What you have to do: Once the line containing "t < length x →" is found in the entries below, reproduce it and every line after it, stopping at and including the line containing "Lemma signal_series_at s"; reproduce nothing else, and keep each line exact.

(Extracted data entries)
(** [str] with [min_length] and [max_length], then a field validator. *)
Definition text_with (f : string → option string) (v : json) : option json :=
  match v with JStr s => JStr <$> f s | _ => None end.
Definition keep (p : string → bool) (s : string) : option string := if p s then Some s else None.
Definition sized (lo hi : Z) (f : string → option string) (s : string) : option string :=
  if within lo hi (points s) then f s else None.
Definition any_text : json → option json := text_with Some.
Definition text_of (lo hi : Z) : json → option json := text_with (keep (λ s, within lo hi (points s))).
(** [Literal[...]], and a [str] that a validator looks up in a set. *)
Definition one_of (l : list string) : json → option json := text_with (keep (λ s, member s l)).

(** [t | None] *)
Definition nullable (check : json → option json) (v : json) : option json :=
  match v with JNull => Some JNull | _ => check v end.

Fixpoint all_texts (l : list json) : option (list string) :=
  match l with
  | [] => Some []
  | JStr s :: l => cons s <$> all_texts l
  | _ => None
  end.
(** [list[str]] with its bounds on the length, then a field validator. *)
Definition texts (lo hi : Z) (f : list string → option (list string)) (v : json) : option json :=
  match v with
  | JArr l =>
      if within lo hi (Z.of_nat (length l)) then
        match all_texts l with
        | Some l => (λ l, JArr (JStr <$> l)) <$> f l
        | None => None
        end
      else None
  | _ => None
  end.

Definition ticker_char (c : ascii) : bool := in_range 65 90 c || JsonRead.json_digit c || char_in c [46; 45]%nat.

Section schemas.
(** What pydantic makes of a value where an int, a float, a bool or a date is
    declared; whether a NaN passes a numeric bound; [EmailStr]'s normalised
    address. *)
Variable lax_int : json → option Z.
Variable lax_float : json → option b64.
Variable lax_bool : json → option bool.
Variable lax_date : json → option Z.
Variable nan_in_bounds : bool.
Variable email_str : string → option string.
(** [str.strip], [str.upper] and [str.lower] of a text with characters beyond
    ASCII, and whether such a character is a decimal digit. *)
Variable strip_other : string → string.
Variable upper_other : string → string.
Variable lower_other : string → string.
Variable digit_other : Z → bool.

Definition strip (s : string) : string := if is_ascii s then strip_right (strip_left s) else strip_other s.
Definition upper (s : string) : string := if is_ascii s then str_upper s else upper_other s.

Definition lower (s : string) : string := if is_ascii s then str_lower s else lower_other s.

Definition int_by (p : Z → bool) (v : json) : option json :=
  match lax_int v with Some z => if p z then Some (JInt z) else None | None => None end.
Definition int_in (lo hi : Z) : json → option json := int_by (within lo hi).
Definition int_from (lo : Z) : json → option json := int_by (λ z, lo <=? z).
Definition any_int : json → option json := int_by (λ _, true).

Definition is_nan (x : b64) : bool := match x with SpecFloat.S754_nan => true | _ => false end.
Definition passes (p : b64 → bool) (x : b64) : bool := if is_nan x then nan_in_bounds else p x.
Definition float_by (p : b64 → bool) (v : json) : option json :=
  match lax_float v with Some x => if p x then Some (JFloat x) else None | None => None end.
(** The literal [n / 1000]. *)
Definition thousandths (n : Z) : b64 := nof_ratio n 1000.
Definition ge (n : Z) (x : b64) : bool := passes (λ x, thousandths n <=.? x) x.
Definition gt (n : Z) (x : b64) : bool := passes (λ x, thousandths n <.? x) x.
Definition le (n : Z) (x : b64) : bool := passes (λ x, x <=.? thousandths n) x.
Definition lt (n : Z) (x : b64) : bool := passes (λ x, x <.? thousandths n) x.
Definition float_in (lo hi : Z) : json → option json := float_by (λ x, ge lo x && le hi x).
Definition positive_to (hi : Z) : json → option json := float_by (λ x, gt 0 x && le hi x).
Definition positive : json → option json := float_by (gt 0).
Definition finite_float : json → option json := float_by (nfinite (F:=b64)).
* * *
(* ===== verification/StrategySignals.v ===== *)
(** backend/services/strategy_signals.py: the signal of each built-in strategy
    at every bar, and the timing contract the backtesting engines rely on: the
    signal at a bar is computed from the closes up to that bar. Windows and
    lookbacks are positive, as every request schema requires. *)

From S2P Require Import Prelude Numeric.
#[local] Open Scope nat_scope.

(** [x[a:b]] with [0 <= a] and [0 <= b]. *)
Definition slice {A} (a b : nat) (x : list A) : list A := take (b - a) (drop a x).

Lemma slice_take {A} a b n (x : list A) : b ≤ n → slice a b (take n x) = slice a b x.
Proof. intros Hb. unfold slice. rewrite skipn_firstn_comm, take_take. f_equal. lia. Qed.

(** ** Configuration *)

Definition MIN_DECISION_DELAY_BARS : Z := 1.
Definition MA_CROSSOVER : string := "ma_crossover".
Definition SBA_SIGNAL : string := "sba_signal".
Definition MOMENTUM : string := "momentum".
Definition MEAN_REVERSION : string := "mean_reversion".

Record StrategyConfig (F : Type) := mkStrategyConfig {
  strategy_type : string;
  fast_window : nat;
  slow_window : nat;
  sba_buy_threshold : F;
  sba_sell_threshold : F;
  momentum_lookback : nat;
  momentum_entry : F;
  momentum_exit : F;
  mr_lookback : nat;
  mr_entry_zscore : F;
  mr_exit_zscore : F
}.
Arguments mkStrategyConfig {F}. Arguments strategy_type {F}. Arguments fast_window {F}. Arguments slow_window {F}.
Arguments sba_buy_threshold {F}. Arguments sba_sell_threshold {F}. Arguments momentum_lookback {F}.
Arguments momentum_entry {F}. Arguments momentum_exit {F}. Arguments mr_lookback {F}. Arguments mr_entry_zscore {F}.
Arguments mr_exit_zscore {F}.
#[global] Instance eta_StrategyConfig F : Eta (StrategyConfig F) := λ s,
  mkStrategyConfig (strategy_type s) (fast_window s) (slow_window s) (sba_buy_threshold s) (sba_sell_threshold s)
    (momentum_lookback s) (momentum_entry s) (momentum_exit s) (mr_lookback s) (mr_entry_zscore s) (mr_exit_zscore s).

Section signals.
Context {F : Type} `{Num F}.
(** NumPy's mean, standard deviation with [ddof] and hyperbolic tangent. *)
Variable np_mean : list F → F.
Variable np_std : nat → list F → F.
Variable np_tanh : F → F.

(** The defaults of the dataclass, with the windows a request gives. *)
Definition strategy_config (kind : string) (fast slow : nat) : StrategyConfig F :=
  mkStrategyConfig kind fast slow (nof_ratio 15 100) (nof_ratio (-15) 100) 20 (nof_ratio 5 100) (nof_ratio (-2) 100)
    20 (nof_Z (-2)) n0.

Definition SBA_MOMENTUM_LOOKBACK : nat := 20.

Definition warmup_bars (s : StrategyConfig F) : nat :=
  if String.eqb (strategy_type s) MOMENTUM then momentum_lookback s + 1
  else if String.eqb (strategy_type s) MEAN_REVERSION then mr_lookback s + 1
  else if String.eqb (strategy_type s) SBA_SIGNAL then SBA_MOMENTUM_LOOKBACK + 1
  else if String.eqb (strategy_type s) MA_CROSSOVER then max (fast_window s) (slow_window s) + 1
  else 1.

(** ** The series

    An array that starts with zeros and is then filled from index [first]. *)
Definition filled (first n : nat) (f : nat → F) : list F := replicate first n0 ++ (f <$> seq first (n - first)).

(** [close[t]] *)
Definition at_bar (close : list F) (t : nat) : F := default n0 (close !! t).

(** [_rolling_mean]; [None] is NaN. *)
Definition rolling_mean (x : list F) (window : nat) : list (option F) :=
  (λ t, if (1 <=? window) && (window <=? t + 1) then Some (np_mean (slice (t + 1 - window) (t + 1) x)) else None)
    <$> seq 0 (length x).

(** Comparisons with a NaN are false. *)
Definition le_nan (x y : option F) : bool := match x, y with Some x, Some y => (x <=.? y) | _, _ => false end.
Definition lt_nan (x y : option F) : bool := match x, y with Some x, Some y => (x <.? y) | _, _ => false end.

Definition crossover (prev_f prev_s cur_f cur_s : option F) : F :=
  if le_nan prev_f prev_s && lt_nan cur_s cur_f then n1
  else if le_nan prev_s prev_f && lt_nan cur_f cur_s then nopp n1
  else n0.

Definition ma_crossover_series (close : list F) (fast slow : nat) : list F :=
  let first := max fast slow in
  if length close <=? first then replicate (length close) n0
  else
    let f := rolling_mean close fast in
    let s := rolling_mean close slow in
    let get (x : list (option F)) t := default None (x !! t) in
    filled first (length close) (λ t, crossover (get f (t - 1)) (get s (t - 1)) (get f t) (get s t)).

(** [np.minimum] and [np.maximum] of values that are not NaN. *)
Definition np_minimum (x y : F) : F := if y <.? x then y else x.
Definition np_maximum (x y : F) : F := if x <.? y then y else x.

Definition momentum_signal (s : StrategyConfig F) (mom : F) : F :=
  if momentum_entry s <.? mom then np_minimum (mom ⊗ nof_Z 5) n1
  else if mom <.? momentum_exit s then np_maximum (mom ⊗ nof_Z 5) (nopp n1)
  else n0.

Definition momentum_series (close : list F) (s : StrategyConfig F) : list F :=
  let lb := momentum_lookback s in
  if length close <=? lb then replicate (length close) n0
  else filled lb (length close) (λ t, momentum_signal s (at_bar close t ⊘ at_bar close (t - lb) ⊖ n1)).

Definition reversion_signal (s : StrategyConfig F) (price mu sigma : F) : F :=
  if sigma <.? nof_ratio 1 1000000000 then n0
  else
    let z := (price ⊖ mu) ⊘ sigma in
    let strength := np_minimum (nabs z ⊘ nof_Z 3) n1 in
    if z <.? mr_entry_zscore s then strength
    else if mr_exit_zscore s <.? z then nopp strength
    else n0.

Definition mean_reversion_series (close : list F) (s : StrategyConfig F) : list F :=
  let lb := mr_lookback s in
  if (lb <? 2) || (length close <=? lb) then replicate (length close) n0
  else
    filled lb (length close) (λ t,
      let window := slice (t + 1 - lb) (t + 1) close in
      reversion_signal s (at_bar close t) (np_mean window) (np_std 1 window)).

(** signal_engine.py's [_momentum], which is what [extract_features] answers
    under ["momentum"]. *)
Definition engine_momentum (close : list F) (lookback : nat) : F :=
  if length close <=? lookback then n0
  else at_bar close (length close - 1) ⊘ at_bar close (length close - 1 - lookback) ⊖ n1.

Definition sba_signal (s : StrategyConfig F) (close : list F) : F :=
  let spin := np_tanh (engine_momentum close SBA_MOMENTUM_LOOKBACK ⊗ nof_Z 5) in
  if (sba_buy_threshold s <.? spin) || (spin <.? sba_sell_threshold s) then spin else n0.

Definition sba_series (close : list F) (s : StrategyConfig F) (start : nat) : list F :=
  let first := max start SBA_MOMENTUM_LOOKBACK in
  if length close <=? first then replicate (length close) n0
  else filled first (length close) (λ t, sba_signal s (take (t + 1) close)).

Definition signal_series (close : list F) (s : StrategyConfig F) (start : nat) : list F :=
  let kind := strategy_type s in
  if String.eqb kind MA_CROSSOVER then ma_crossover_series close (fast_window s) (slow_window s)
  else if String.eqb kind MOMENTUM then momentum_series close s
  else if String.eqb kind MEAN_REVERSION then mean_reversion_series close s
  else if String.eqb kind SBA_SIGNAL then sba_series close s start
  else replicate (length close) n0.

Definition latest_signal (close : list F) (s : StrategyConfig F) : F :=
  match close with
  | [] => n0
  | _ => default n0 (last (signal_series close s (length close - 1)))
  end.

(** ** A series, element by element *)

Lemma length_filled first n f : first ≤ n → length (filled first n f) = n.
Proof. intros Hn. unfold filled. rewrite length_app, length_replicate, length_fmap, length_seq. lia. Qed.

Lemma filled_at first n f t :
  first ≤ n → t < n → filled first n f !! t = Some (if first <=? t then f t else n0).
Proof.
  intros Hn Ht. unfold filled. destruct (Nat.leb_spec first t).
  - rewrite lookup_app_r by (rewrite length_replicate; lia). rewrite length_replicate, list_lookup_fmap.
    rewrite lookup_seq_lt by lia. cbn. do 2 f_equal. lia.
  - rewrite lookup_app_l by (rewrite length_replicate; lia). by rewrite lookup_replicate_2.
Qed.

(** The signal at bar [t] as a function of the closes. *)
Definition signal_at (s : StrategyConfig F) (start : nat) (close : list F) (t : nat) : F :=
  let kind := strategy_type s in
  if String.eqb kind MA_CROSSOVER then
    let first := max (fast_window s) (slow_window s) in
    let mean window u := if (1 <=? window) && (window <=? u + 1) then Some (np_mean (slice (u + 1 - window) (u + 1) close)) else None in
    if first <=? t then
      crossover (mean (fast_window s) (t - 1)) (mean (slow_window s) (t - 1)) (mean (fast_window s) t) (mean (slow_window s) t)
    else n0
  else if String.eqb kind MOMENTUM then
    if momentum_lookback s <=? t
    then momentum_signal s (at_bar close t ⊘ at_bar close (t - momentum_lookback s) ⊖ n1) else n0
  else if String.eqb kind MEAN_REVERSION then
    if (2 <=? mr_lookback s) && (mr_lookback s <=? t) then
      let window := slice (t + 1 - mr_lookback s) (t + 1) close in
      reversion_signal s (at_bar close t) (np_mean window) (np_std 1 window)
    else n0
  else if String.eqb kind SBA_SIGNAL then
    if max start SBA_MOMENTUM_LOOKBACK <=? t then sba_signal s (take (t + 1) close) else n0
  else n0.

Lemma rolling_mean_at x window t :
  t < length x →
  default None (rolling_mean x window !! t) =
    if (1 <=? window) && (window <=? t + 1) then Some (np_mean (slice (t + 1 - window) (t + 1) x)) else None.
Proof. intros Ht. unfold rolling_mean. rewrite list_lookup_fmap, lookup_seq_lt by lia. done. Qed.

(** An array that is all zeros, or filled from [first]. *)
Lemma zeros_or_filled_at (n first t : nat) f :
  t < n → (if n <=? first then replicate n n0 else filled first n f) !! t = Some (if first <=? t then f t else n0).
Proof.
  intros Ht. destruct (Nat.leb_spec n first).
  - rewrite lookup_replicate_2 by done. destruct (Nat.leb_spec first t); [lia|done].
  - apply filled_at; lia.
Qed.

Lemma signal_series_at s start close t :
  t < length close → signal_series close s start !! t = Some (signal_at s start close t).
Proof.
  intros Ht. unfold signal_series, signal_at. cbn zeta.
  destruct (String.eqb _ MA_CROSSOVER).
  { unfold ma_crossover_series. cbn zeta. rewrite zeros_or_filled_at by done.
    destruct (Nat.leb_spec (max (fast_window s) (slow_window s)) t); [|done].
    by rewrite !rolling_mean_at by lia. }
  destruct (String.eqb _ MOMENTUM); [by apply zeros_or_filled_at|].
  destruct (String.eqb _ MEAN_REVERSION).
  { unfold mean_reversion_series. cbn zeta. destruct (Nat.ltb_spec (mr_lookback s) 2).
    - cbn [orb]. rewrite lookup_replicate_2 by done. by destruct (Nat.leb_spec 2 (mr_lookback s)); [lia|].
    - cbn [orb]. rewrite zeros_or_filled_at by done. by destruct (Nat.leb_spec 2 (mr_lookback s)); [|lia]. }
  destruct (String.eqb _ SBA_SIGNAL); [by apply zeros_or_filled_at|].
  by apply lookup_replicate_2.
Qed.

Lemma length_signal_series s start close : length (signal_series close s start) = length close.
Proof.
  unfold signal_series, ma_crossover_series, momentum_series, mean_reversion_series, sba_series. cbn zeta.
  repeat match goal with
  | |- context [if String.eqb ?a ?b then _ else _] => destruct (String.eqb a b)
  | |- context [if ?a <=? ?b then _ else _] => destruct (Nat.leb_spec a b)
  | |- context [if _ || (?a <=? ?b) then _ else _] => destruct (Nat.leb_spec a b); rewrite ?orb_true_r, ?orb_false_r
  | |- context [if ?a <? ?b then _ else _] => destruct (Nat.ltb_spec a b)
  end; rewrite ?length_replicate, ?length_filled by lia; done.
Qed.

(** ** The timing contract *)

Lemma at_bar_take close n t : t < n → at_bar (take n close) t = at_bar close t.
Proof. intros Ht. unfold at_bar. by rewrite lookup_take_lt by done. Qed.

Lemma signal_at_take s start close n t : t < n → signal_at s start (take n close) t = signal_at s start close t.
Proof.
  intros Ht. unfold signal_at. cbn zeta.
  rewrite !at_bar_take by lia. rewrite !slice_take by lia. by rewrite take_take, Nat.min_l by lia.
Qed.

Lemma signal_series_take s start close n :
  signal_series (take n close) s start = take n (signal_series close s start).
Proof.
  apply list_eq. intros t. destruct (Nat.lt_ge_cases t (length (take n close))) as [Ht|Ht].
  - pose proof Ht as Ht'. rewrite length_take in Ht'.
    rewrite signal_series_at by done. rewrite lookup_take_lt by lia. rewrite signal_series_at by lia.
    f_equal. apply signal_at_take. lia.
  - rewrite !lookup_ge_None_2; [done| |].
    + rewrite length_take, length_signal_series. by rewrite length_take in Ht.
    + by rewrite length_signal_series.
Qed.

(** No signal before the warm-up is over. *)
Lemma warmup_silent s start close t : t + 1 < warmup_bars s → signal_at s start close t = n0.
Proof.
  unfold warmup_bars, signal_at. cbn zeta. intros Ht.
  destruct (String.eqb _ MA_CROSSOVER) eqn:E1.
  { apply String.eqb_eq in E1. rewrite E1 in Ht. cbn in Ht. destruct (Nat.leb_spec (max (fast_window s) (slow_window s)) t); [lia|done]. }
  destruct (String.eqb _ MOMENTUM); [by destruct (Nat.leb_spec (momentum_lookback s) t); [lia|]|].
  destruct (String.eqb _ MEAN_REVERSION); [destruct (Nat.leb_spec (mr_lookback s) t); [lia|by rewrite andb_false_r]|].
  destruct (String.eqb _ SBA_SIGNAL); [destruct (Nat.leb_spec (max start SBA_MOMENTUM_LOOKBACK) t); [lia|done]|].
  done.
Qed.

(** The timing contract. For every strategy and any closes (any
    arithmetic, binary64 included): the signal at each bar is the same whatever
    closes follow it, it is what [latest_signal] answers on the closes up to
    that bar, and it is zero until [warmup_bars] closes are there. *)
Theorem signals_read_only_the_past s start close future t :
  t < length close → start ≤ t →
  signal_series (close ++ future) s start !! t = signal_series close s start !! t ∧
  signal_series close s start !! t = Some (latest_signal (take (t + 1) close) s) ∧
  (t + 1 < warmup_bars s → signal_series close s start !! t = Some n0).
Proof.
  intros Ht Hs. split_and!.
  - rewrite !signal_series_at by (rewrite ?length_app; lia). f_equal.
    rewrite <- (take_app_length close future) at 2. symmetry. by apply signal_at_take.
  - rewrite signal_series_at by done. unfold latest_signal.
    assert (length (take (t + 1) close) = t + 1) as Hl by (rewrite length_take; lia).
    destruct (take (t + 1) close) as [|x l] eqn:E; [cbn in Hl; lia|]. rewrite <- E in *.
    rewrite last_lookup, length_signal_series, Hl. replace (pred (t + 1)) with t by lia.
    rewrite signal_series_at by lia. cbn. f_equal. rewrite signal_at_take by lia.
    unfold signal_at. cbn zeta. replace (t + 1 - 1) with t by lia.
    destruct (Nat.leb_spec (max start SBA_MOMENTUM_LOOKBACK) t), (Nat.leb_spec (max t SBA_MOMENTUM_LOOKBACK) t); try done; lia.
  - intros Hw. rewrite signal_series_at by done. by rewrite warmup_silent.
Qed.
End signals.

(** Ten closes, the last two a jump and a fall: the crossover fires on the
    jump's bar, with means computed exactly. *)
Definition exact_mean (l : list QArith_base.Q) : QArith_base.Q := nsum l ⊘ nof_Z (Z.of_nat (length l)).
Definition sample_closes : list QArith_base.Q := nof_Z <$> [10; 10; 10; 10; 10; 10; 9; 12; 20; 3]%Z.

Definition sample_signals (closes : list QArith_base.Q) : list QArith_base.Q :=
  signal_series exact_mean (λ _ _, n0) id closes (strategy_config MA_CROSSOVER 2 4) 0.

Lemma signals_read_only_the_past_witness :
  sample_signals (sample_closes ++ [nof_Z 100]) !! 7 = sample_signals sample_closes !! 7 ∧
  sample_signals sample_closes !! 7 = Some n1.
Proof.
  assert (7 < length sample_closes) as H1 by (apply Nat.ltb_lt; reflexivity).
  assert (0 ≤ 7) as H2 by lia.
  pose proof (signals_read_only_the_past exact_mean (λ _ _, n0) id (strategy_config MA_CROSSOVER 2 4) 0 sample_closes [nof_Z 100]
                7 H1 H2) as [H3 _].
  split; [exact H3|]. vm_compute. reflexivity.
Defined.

Written answer:
  t < length x →
  default None (rolling_mean x window !! t) =
    if (1 <=? window) && (window <=? t + 1) then Some (np_mean (slice (t + 1 - window) (t + 1) x)) else None.
Proof. intros Ht. unfold rolling_mean. rewrite list_lookup_fmap, lookup_seq_lt by lia. done. Qed.

(** An array that is all zeros, or filled from [first]. *)
Lemma zeros_or_filled_at (n first t : nat) f :
  t < n → (if n <=? first then replicate n n0 else filled first n f) !! t = Some (if first <=? t then f t else n0).
Proof.
  intros Ht. destruct (Nat.leb_spec n first).
  - rewrite lookup_replicate_2 by done. destruct (Nat.leb_spec first t); [lia|done].
  - apply filled_at; lia.
Qed.

Lemma signal_series_at s start close t :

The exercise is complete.